Dataset
Lemma lstep_inv w w' : log_inv w -> lstep w w' -> log_inv w'.
Proof.
  intros Hi Hs. destruct Hs as [w s' E|w c s' E|w i u b x s' Hu Hb Hh He E|w i u s' Hu E].
  - destruct (begin_op_inv w Hi) as [(s1 & E1 & H1)|E1]; congruence.
  - destruct (begin_op_inv w Hi) as [(s1 & E1 & H1)|E1]; [congruence|].
    destruct w. simpl in *. congruence.
  - destruct (update_inv w i u b x Hi Hu Hb Hh He) as (s1 & E1 & H1). congruence.
  - destruct (end_op_inv w i u Hi Hu) as (s1 & E1 & H1). congruence.
Qed.

(** A log as [initlog] leaves it: nothing pending, the cache shows the disk. *)
Record fresh_log (w : lworld) : Prop := mkFresh {
  fresh_lock : llock (lg (wl w)) = false /\ committing (lg (wl w)) = false;
  fresh_idle : no_held (wl w) /\ outstanding (lg (wl w)) = 0 /\ lhn (lg (wl w)) = 0;
  fresh_len : length (lhblock (lg (wl w))) = Z.to_nat LOGSIZE;
  fresh_head : length (disk (lb (wl w)) (lstart (lg (wl w)))) = BSIZE
               /\ head_entries (disk (lb (wl w)) (lstart (lg (wl w)))) = [];
  fresh_view : view (lb (wl w)) = disk (lb (wl w));
  fresh_ghost : wused w = [] /\ wsnap w = disk (lb (wl w));
}.

Lemma fresh_inv w :
  0 <= m <= MAXOPBLOCKS -> LOGSIZE - MAXOPBLOCKS + m < lsize (lg (wl w)) -> fresh_log w -> log_inv w.
Proof.
  intros Hm Hs [Hk (Hh & Ho & Hn) Hl [Hd Hc] Hv [Hu Hg]].
  split; rewrite ?Hu, ?Hn, ?Hg, ?Hv; try done.
  assert (Hcap : 0 <= log_cap (wl w) <= LOGSIZE) by (unfold log_cap, LOGSIZE, MAXOPBLOCKS in *; lia).
  split; rewrite ?Hn, ?Hv; try done; [lia|]. by apply trans_ok_nil.
Qed.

Work to be completed
Your task is to print all of the records exactly.

Expected output
Lemma lstep_inv w w' : log_inv w -> lstep w w' -> log_inv w'.
Proof.
  intros Hi Hs. destruct Hs as [w s' E|w c s' E|w i u b x s' Hu Hb Hh He E|w i u s' Hu E].
  - destruct (begin_op_inv w Hi) as [(s1 & E1 & H1)|E1]; congruence.
  - destruct (begin_op_inv w Hi) as [(s1 & E1 & H1)|E1]; [congruence|].
    destruct w. simpl in *. congruence.
  - destruct (update_inv w i u b x Hi Hu Hb Hh He) as (s1 & E1 & H1). congruence.
  - destruct (end_op_inv w i u Hi Hu) as (s1 & E1 & H1). congruence.
Qed.

(** A log as [initlog] leaves it: nothing pending, the cache shows the disk. *)
Record fresh_log (w : lworld) : Prop := mkFresh {
  fresh_lock : llock (lg (wl w)) = false /\ committing (lg (wl w)) = false;
  fresh_idle : no_held (wl w) /\ outstanding (lg (wl w)) = 0 /\ lhn (lg (wl w)) = 0;
  fresh_len : length (lhblock (lg (wl w))) = Z.to_nat LOGSIZE;
  fresh_head : length (disk (lb (wl w)) (lstart (lg (wl w)))) = BSIZE
               /\ head_entries (disk (lb (wl w)) (lstart (lg (wl w)))) = [];
  fresh_view : view (lb (wl w)) = disk (lb (wl w));
  fresh_ghost : wused w = [] /\ wsnap w = disk (lb (wl w));
}.

Lemma fresh_inv w :
  0 <= m <= MAXOPBLOCKS -> LOGSIZE - MAXOPBLOCKS + m < lsize (lg (wl w)) -> fresh_log w -> log_inv w.
Proof.
  intros Hm Hs [Hk (Hh & Ho & Hn) Hl [Hd Hc] Hv [Hu Hg]].
  split; rewrite ?Hu, ?Hn, ?Hg, ?Hv; try done.
  assert (Hcap : 0 <= log_cap (wl w) <= LOGSIZE) by (unfold log_cap, LOGSIZE, MAXOPBLOCKS in *; lia).
  split; rewrite ?Hn, ?Hv; try done; [lia|]. by apply trans_ok_nil.
Qed.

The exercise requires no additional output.